Work order
The line with "va_current (flush_stale now", the line with "- apply removeTrie_parms.", and all lines between them in the material below: return these exactly, and no others.

Records supplied
(** Exactly the stale validations are flushed. *)
Lemma flush_stale_current now va n v :
  va_current (flush_stale now va) !! n = Some v <->
  va_current va !! n = Some v /\ isCurrent (va_parms va) now (v_signTime v) (v_seenTime v) = true.
Proof.
  unfold flush_stale. set (f := fun (va : Validations L) '(nodeID, val) => _).
  assert (Hf : forall va' n' w, va_parms (f va' (n', w)) = va_parms va' /\ va_current (f va' (n', w))
    = if isCurrent (va_parms va') now (v_signTime w) (v_seenTime w) then va_current va' else delete n' (va_current va')).
  { intros va' n' w. unfold f. case_match; [done|]. split.
    - apply removeTrie_parms.
    - simpl. unfold constant. by rewrite removeTrie_current. }
  clearbody f. enough (forall es va', NoDup es.*1 -> (forall w, (n, w) ∈ es -> va_current va' !! n = Some w) ->
    va_current (fold_left f es va') !! n = Some v <-> va_current va' !! n = Some v
    /\ ((n, v) ∈ es -> isCurrent (va_parms va') now (v_signTime v) (v_seenTime v) = true)) as ->.
  - setoid_rewrite elem_of_map_to_list. naive_solver.
  - apply NoDup_fst_map_to_list.
  - intros w. by rewrite elem_of_map_to_list.
  - intros es. induction es as [|[n' w] es IH]; intros va' Hnd Hes; simpl; [set_solver|].
    apply NoDup_cons in Hnd as [Hn' Hnd]. destruct (Hf va' n' w) as [E1 E2].
    destruct (decide (n' = n)) as [->|Hn].
    + assert (Hw : va_current va' !! n = Some w) by (apply Hes; by left).
      assert (Hno : forall u, (n, u) ∉ es) by (intros u Hu; apply Hn', list_elem_of_fmap; by exists (n, u)).
      rewrite IH by naive_solver. rewrite E1, E2. case_match; rewrite ?lookup_delete_eq, elem_of_cons; naive_solver congruence.
    + rewrite IH; [| done |].
      * rewrite E1, E2. case_match; rewrite ?lookup_delete_ne by done; rewrite elem_of_cons; naive_solver.
      * intros u Hu. rewrite E2. case_match; rewrite ?lookup_delete_ne by done; apply Hes; by right.
Qed.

Solution below
  va_current (flush_stale now va) !! n = Some v <->
  va_current va !! n = Some v /\ isCurrent (va_parms va) now (v_signTime v) (v_seenTime v) = true.
Proof.
  unfold flush_stale. set (f := fun (va : Validations L) '(nodeID, val) => _).
  assert (Hf : forall va' n' w, va_parms (f va' (n', w)) = va_parms va' /\ va_current (f va' (n', w))
    = if isCurrent (va_parms va') now (v_signTime w) (v_seenTime w) then va_current va' else delete n' (va_current va')).
  { intros va' n' w. unfold f. case_match; [done|]. split.
    - apply removeTrie_parms.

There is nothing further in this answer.